1705 words
9 minutes
Build Your First Zero to Hero Application from Scratch

1. Introduction#

Building an AI application from scratch, particularly one leveraging large language models, can feel overwhelming. In this post, we’ll walk through a detailed, end-to-end workflow for developing a practical “Zero to Hero” application.
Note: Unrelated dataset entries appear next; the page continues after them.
(* ===== verification/SessionPool.v ===== *)
(** * internal/discovery/snmp/pool.go: the pool of SNMP sessions

    Sessions are shared mutable objects: a session is a number, and the heap says
    whether its connection is open and whether it still holds credentials.  The critical
    sections of the pool's mutex are functions on the pool and the heap; [acquire] has
    two, with the dial between them.  [exec] runs one critical section of one caller, so
    a list of actions is an interleaving of the pool's users. *)

From Stdlib Require Import ZArith Lia Ascii.
From S2P Require Import Prelude GoText Discovery Walker.
Open Scope Z_scope.

Definition evictionReasonIdle : string := "idle".
Definition evictionReasonCredentialRotation : string := "credential_rotation".
Definition evictionReasonConnectionError : string := "connection_error".

(** The fields ip and profile. *)
Notation poolKey := (string * string)%type.

Notation session_id := nat.

Record poolEntry := mkPoolEntry {
  pe_session : session_id;
  pe_lastUsed : time;
  pe_inUse : bool
}.

(** The calls of the metrics sink. *)
Inductive pool_metric :=
  | RecordHit
  | RecordMiss
  | SetSize (n : Z)
  | RecordEviction (reason : string).

Record SessionPool := mkSessionPool {
  pl_sessions : gmap poolKey poolEntry;
  pl_maxIdle : duration;
  pl_closed : bool;
  pl_metrics : list pool_metric
}.

(** A gosnmp session: is the connection open, are the credentials there. *)
Record conn := mkConn { c_open : bool; c_creds : bool }.

Notation conn_heap := (gmap nat conn).

Definition record (m : pool_metric) (pl : SessionPool) : SessionPool :=
  mkSessionPool (pl_sessions pl) (pl_maxIdle pl) (pl_closed pl) (pl_metrics pl ++ [m]).

Definition set_sessions (m : gmap poolKey poolEntry) (pl : SessionPool) : SessionPool :=
  mkSessionPool m (pl_maxIdle pl) (pl_closed pl) (pl_metrics pl).

Definition setSizeLocked (pl : SessionPool) : SessionPool :=
  record (SetSize (Z.of_nat (size (pl_sessions pl)))) pl.
(** What a device's walks find in their context. *)
Lemma device_context_exact {L C} (NewLimiter : Z → L) (dec pan obs : C) rps (ctx : walk_ctx) :
  device_context NewLimiter dec pan obs rps ctx =
  mkWalkCtx (if 0 <? rps then Some (NewLimiter rps) else cx_rateLimiter ctx)
    (if 0 <? rps then Some obs else cx_rateLimitWaitObserver ctx) (Some pan) (Some dec).
Proof. unfold device_context. by destruct (0 <? rps). Qed.

(** ** Claims *)

(** C34: a target's modules, one after the other, get working sessions and leak none.
    Every walk that got a session found its connection open and its credentials in
    place, a walk goes without one exactly when its own dial failed, the sessions dialed
    are those the reference [dials] counts, and every session opened on the way is closed
    at the end unless it is the one the pool keeps for the key. *)
Theorem acquire_sessions (key : poolKey) (vs : list visit) (w w' : snmp_world) (cs : list (option conn))
  (Hready : session_ready key w) (Hrun : visit_all key vs w = (w', cs)) :
  (sw_openCount w' = sw_openCount w + dials (keeping w) (cached key w) vs)%nat ∧
  Forall2 (λ v c, match c with Some x => x = mkConn true true | None => is_Some (v_connect v) end) vs cs ∧
  (∀ s c, sw_heap w' !! s = Some c → (sw_openCount w ≤ s)%nat → c_open c = true →
     ∃ pl e, sw_pool w' = Some pl ∧ pl_sessions pl !! key = Some e ∧ pe_session e = s) ∧
  session_ready key w'.
Proof.
  destruct (visit_all_spec _ _ _ _ _ Hready Hrun) as (H1 & _ & H3 & H4 & H5). split_and!; try done.
  apply H5; [done|]. intros s c Hs Hge. apply (sr_heap _ _ Hready) in Hs. lia.
Qed.

(** what the pool saves.  When dials succeed, a run without a pool opens one session
    per walk and leaves none open; with a pool it opens one at most, and one more for each
    walk that ends in a connection error.  So a target with five modules or more and no
    connection error saves at least four dials of five. *)
Theorem pool_open_reduction (key : poolKey) (vs : list visit) (pl : SessionPool)
  (w1 w2 : snmp_world) (cs1 cs2 : list (option conn))
  (Hopen : pl_closed pl = false) (Hnew : pl_sessions pl = ∅) (Hdial : Forall (λ v, v_connect v = None) vs)
  (Hpooled : visit_all key vs (mkSnmpWorld (Some pl) ∅ 0) = (w1, cs1))
  (Hfresh : visit_all key vs (mkSnmpWorld None ∅ 0) = (w2, cs2)) :
  let errs := length (filter (λ v, isConnectionError (v_walk v) = true) vs) in
  sw_openCount w2 = length vs ∧ (∀ s c, sw_heap w2 !! s = Some c → c_open c = false) ∧
  (sw_openCount w1 ≤ 1 + errs)%nat ∧
  ((5 ≤ length vs)%nat → errs = 0%nat → (5 * sw_openCount w1 ≤ sw_openCount w2)%nat).
Proof.
  assert (session_ready key (mkSnmpWorld (Some pl) ∅ 0)) as R1.
  { split; cbn; [by intros ? ? ?%lookup_empty_Some|]. intros ? ? [= <-]. rewrite Hnew. by intros ?%lookup_empty_Some. }
  assert (session_ready key (mkSnmpWorld None ∅ 0)) as R2.
  { split; cbn; [by intros ? ? ?%lookup_empty_Some|done]. }
  destruct (visit_all_spec _ _ _ _ _ R1 Hpooled) as (_ & _ & A & _).
  destruct (visit_all_spec _ _ _ _ _ R2 Hfresh) as (_ & _ & B & _ & L).
  unfold keeping, cached in A, B. cbn [sw_pool sw_openCount] in A, B.
  rewrite Hopen, Hnew, lookup_empty in A. rewrite dials_unkept in B by done.
  pose proof (dials_kept false vs) as D. rewrite (bool_decide_eq_false_2 (is_Some None)) in A by (intros [? ?]; done).
  cbv zeta. cbn [negb] in A. cbv iota in D. split_and!; [lia| |lia|lia].
  intros s c Hs. destruct (c_open c) eqn:Ho; [|done].
  assert (sw_pool w2 = None) as Hn by (by eapply visit_all_unpooled; [|exact Hfresh]).
  destruct (L 0%nat ltac:(cbn; lia)) with (s := s) (c := c) as (pl2 & e & Hp & _); [|done|lia|done|congruence].
  intros t c' Ht. cbn [sw_heap] in Ht. by apply lookup_empty_Some in Ht.
Qed.

(** ** Witnesses *)

Definition wit_net : walk_error := mkWalkError None false false true.
Definition wit_visits : list visit :=
  [mkVisit 1 None None 2; mkVisit 3 None (Some wit_net) 4; mkVisit 5 None None 6; mkVisit 7 None None 8; mkVisit 9 None None 10].
Definition wit_key : poolKey := ("192.0.2.1", "ro").

(** One module without a session (its dial failed), one that breaks the session, and the
    pool dialing again for the next. *)
Lemma acquire_sessions_witness :
  let w := mkSnmpWorld (Some (NewSessionPool 60)) ∅ 0 in
  let vs := mkVisit 0 (Some wit_net) None 0 :: wit_visits in
  sw_openCount (visit_all wit_key vs w).1 = 2%nat ∧
  (visit_all wit_key vs w).2 = None :: repeat (Some (mkConn true true)) 5.
Proof.
  cbv zeta. set (w := mkSnmpWorld _ _ _). set (vs := _ :: _).
  destruct (acquire_sessions wit_key vs w _ _ ltac:(split; cbn; [by intros ? ? ?%lookup_empty_Some|
    intros ? ? [= <-]; cbn [NewSessionPool pl_sessions]; by intros ?%lookup_empty_Some]) (surjective_pairing _)) as (H & _).
  split; [rewrite H; reflexivity|vm_compute; reflexivity].
Defined.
Rather than a simple overview, we’ll dive deep into the process with extended hands-on examples, training logs, and code snippets, so you have all the information you need to build and deploy a working prototype.

1.1 Outline of This Guide#

We’ll cover:

  • Hardware and software setup
  • How to choose and fine-tune a pre-trained model (like DistilBERT or GPT-like models)
  • Building an API with FastAPI
  • Debugging and optimizing through logs
  • Packaging and deploying your solution with Docker

Throughout the guide, we’ll reference Python scripts and command-line outputs to provide real-world visuals of your training and inference processes.


2. Why Create Your Own “Zero to Hero” Application?#

2.1 Hands-On Learning#

Nothing accelerates your understanding more than direct experimentation. By training your own model, you’ll see firsthand how hyperparameters, data cleaning, and code organization affect performance.

2.2 Rapid Iteration#

Working on demos or following basic tutorials is a good start, but building a real application forces you to iterate more quickly. You’ll learn to refine your data pipeline based on actual feedback and see immediate results from your changes.

2.3 Full Ownership and Customization#

Even if you rely on open-source libraries, you maintain control of your application’s entire stack. That means you can tailor the solution to specific requirements—like domain-specific text classification, advanced prompt engineering, or custom deployment scenarios.


3. Setting Up the Foundation#

3.1 Environment Setup#

3.1.1 Hardware Considerations#

  • Local GPU: NVIDIA GPUs with sufficient VRAM (8GB or more) make local experimentation smoother.
  • Cloud Providers: If local hardware is lacking, AWS EC2 (GPU instances), Azure ML, and Google Cloud (Compute Engine with GPU) are great options. Look for machine images pre-installed with CUDA and popular deep learning frameworks.

3.1.2 Software Stack#

  • Python 3.8 or above (type hints and better async support).
  • PyTorch or TensorFlow (we’ll focus on PyTorch in our examples).
  • Hugging Face Transformers (for easy model loading and fine-tuning).
  • FastAPI or Flask (we’ll choose FastAPI for a more modern async approach).
  • Docker (for containerization, if you plan to deploy at scale).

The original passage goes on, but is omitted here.